Each record must reappear in the answer exactly as it is written.
□ □ □ □
(* ===== verification/Session.v ===== *)
(** * Two commands one after the other: -c, then -rs

    A first version [name-0] of a file is stored by one process and restored
    by another that opens the databases the first one left. *)

From S2P Require Import Prelude.
From S2P Require Import Bytes.
From S2P Require Import DataStructure.
From S2P Require Import Database.
From S2P Require Import Storage.
From S2P Require Import StorageSpec.
From S2P Require Import StorageRefine.
From S2P Require Import Recipe.
From S2P Require Import Crypto.
From S2P Require Import Config.
From S2P Require Import Chunking.
From S2P Require Import FileIndex.
From S2P Require Import Chunker.
From S2P Require Import ChunkerSpec.
From S2P Require Import IndexInv.
From S2P Require Import Backup.
From S2P Require Import DeltaStore.
From S2P Require Import Compress.
From S2P Require Import Main.
From stdpp Require Import base tactics numbers list gmap strings.
From Stdlib Require Import Ascii ZArith Lia.

Open Scope Z_scope.

(** ** Files that are told apart by their last letter *)

Definition ends (c : byte) (q : bytes) : Prop := last q = Some c.

Lemma ends_app c l l' : ends c l' -> ends c (l ++ l').
Proof. unfold ends. intros E. by rewrite last_app, E. Qed.

Lemma ends_ne a b q q' : ends a q -> ends b q' -> a <> b -> q <> q'.
Proof. unfold ends. intros Ha Hb Hne ->. rewrite Ha in Hb. by injection Hb. Qed.

Section ends.
Context {db : Type} `{LevelDB db}.
Implicit Types (e : env db) (sc : StorageCore).

Lemma ends_container sc e n : sc_wf sc e -> ends "r"%char (container_path sc n).
Proof. intros Hwf. unfold container_path. rewrite (wf_tail _ _ Hwf). by do 2 apply ends_app. Qed.
Lemma ends_recipe sc e n : sc_wf sc e -> ends "e"%char (recipe_path sc n).
Proof. intros Hwf. unfold recipe_path. rewrite (wf_rtail _ _ Hwf). by do 2 apply ends_app. Qed.
Lemma ends_config : ends "g"%char StorageConfig.
Proof. done. Qed.
Lemma ends_version name : ends "0"%char (version_name name 0).
Proof. unfold version_name. by do 2 apply ends_app. Qed.
Lemma ends_index q c : ends c q -> ends c (index_path q).
Proof. apply ends_app. Qed.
□ □ □ □
§ WRITTEN REPLY:
(* ===== verification/Session.v ===== *)
(** * Two commands one after the other: -c, then -rs

    A first version [name-0] of a file is stored by one process and restored
    by another that opens the databases the first one left. *)

From S2P Require Import Prelude.
From S2P Require Import Bytes.
From S2P Require Import DataStructure.
From S2P Require Import Database.
From S2P Require Import Storage.
From S2P Require Import StorageSpec.
From S2P Require Import StorageRefine.
From S2P Require Import Recipe.
From S2P Require Import Crypto.
From S2P Require Import Config.
From S2P Require Import Chunking.
From S2P Require Import FileIndex.
From S2P Require Import Chunker.
From S2P Require Import ChunkerSpec.
From S2P Require Import IndexInv.
From S2P Require Import Backup.
From S2P Require Import DeltaStore.
From S2P Require Import Compress.
From S2P Require Import Main.
From stdpp Require Import base tactics numbers list gmap strings.
From Stdlib Require Import Ascii ZArith Lia.

Open Scope Z_scope.

(** ** Files that are told apart by their last letter *)

Definition ends (c : byte) (q : bytes) : Prop := last q = Some c.

Lemma ends_app c l l' : ends c l' -> ends c (l ++ l').
Proof. unfold ends. intros E. by rewrite last_app, E. Qed.

Lemma ends_ne a b q q' : ends a q -> ends b q' -> a <> b -> q <> q'.
Proof. unfold ends. intros Ha Hb Hne ->. rewrite Ha in Hb. by injection Hb. Qed.

Section ends.
Context {db : Type} `{LevelDB db}.
Implicit Types (e : env db) (sc : StorageCore).

Lemma ends_container sc e n : sc_wf sc e -> ends "r"%char (container_path sc n).
Proof. intros Hwf. unfold container_path. rewrite (wf_tail _ _ Hwf). by do 2 apply ends_app. Qed.
Lemma ends_recipe sc e n : sc_wf sc e -> ends "e"%char (recipe_path sc n).
Proof. intros Hwf. unfold recipe_path. rewrite (wf_rtail _ _ Hwf). by do 2 apply ends_app. Qed.
Lemma ends_config : ends "g"%char StorageConfig.
Proof. done. Qed.
Lemma ends_version name : ends "0"%char (version_name name 0).
Proof. unfold version_name. by do 2 apply ends_app. Qed.
Lemma ends_index q c : ends c q -> ends c (index_path q).
Proof. apply ends_app. Qed.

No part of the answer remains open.